Postby Aminatidi » August 26th, 2023, 2:27 pm

1nvest wrote:I'd be more inclined to go with the Index Linked Gilt and as such opine its worth understanding them better, at near 1% real no matter what inflation might be that's a safer choice when the intended spend is on a CPI adjusted price measure. 25%+ inflation, you still win. Deflation and you may lose in nominal terms, however so also had general prices declined (still buys more). And the Treasury will go all out to avoid deflation. With a conventional Gilt, if inflation hits 25%+, your capital is losing out heavily in real terms. They're near as the same on the tax efficient front also.
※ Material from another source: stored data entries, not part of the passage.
(** What a change of rows that keeps the time, the patient and the amount
    leaves of the dashboard. *)
Lemma dashboard_keeps g now db :
  (∀ x, scheduled_time (g x) = scheduled_time x
        ∧ patient_id (g x) = patient_id x
        ∧ iqd_amount (g x) = iqd_amount x) →
  stats (secretary_dashboard now (set_appointments (g <$> appointments db) db))
  = stats (secretary_dashboard now db)
  ∧ chart_data (secretary_dashboard now (set_appointments (g <$> appointments db) db))
    = chart_data (secretary_dashboard now db).
Proof.
  intros Hg.
  assert (∀ (P : Appointment -> Prop) `{!∀ x, Decision (P x)} (l : list Appointment),
            (∀ x, P (g x) ↔ P x) → filter P (g <$> l) = g <$> filter P l) as Hfilter.
  { intros P ? l HP. induction l as [|x l IH]; [done|].
    rewrite fmap_cons, !filter_cons, IH.
    destruct (decide (P x)) as [Hx|Hx].
    - by rewrite decide_True by (by apply HP).
    - by rewrite decide_False by (by rewrite HP). }
  assert (∀ day x, on_date day (g x) ↔ on_date day x) as Hon.
  { intros day x. unfold on_date. by destruct (Hg x) as (-> & _). }
  assert (∀ a b x, in_date_range a b (g x) ↔ in_date_range a b x) as Hrange.
  { intros a b x. unfold in_date_range. by destruct (Hg x) as (-> & _). }
  assert (∀ l : list Appointment, patient_id <$> (g <$> l) = patient_id <$> l) as Hpat.
  { intros l. rewrite <-list_fmap_compose. apply list_fmap_ext.
    intros _ x _. simpl. apply Hg. }
  assert (∀ l : list Appointment, iqd_amount <$> (g <$> l) = iqd_amount <$> l) as Hamt.
  { intros l. rewrite <-list_fmap_compose. apply list_fmap_ext.
    intros _ x _. simpl. apply Hg. }
  assert (∀ l : list Appointment,
            omap (λ r, lookup_date <$> scheduled_time r) (g <$> l)
            = omap (λ r, lookup_date <$> scheduled_time r) l) as Hdays.
  { intros l. induction l as [|x l IH]; [done|]. csimpl.
    destruct (Hg x) as (-> & _). by rewrite IH. }
  unfold secretary_dashboard. cbv zeta.
  cbn [chart_data stats appointments set_appointments patients].
  rewrite !Hfilter by done. rewrite Hpat, Hamt, length_fmap.
  split; [done|]. unfold count_by_day. by rewrite Hdays.
Qed.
Another benefit in addition to tax efficiencies, is that they're fully protected no matter how much you might 'deposit', unlike banks and the £85,000 protection limits.

Yet another choice is to spread more widely. Instead of 120,000 in one, 12,000 in ten, spread over 10 years. Assuming each was priced to a 1% real then for 12,000 in ten years time you'd be looking to invest 12,000 / 1.01^10 = 10,863 in the ten year to maturity gilt ... etc. For a 12K/year for 10 years ladder 120K inflation adjusted return (index linked gilts), might cost £113K of present day money to buy. Yielding 12K/year inflation adjusted for ten years, after which perhaps you might have a 12K/year pension kick in. Amounts above/beyond that 113K cost ... dropped into stocks for growth/accumulation.

The Index Linked Gilts are no different, other than they talk in inflation adjusted terms.


I will try to understand inflation linked better but I think it's perhaps a "know your limits" thing for me.

One question on the bolded part.

I understand there's virtually no chance the UK Government will default.

But my understanding was also that there isn't protection there in that technically they could default?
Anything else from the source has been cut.